→ What is needed:
Only the lines with "Fixpoint" in the entries below belong in the answer; please copy them.
* * *
(** * QR code generator: a shallow embedding of [qr_code_generator.py]

    The program is a Tk form around one call into the [qrcode] library.
    What lives in the repository is state handling: the generator object
    with its four attributes, the two click handlers, and the exceptions
    they raise or catch.  The [qrcode] encoder, PIL's [resize] and [save]
    and Python's [repr] are outside the repository; they are collected in
    the class [External] and every definition and theorem is parametric
    in it. *)

From Stdlib Require Import ZArith NArith List String Ascii Lia.
From stdpp Require Import base option gmap list.
Import ListNotations.

Local Open Scope Z_scope.

(** ** Python values *)

(** A Python [str] is a sequence of Unicode code points. *)
Abbreviation str := (list N).

(** Literals of the source, written as Rocq strings. *)
Definition py (s : string) : str :=
  List.map N_of_ascii (list_ascii_of_string s).

(** [str.isspace] on one code point (CPython's [_PyUnicode_IsWhitespace]). *)
Definition isspace (c : N) : bool :=
  ((9 <=? c) && (c <=? 13) || (28 <=? c) && (c <=? 32)
   || (c =? 133) || (c =? 160) || (c =? 5760)
   || (8192 <=? c) && (c <=? 8202)
   || (c =? 8232) || (c =? 8233) || (c =? 8239) || (c =? 8287)
   || (c =? 12288))%N.

Fixpoint lstrip (s : str) : str :=
  match s with
  | [] => []
  | c :: t => if isspace c then lstrip t else s
  end.

Definition rstrip (s : str) : str := rev (lstrip (rev s)).

(** [s.strip()] *)
Definition strip (s : str) : str := rstrip (lstrip s).

(** Truth value of a [str]: [not s] holds exactly for the empty string. *)
Definition truthy (s : str) : bool :=
  match s with [] => false | _ :: _ => true end.

(** [s[:n]] for [n >= 0]. *)
Definition slice_to (n : nat) (s : str) : str := firstn n s.

(** ** The error-correction table *)

(** The four constants of [qrcode.constants]. *)
Inductive ErrorCorrect : Type :=
| ERROR_CORRECT_L
| ERROR_CORRECT_M
| ERROR_CORRECT_Q
| ERROR_CORRECT_H.

Definition ErrorCorrect_eqb (a b : ErrorCorrect) : bool :=
  match a, b with
  | ERROR_CORRECT_L, ERROR_CORRECT_L
  | ERROR_CORRECT_M, ERROR_CORRECT_M
  | ERROR_CORRECT_Q, ERROR_CORRECT_Q
  | ERROR_CORRECT_H, ERROR_CORRECT_H => true
  | _, _ => false
  end.

Definition str_eqb (a b : str) : bool := bool_decide (a = b).

(** A dict literal keeps its insertion order ([keys()] feeds the dropdown),
    so the class attribute is an association list. *)
Definition ERROR_LEVELS : list (str * ErrorCorrect) :=
  [ (py "Low (7%)", ERROR_CORRECT_L);
    (py "Medium (15%)", ERROR_CORRECT_M);
    (py "Quartile (25%)", ERROR_CORRECT_Q);
    (py "High (30%)", ERROR_CORRECT_H) ].

(** Lookup shared by [d.get(k, default)] and [d[k]]. *)
Fixpoint dict_lookup {V : Type} (d : list (str * V)) (k : str) : option V :=
  match d with
  | [] => None
  | (k', v) :: rest => if str_eqb k' k then Some v else dict_lookup rest k
  end.

(** [d.get(k, default)] *)
Definition dict_get {V : Type} (d : list (str * V)) (k : str) (default : V) : V :=
  match dict_lookup d k with
  | Some v => v
  | None => default
  end.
* * *
→ Task result:
Fixpoint lstrip (s : str) : str :=
Fixpoint dict_lookup {V : Type} (d : list (str * V)) (k : str) : option V :=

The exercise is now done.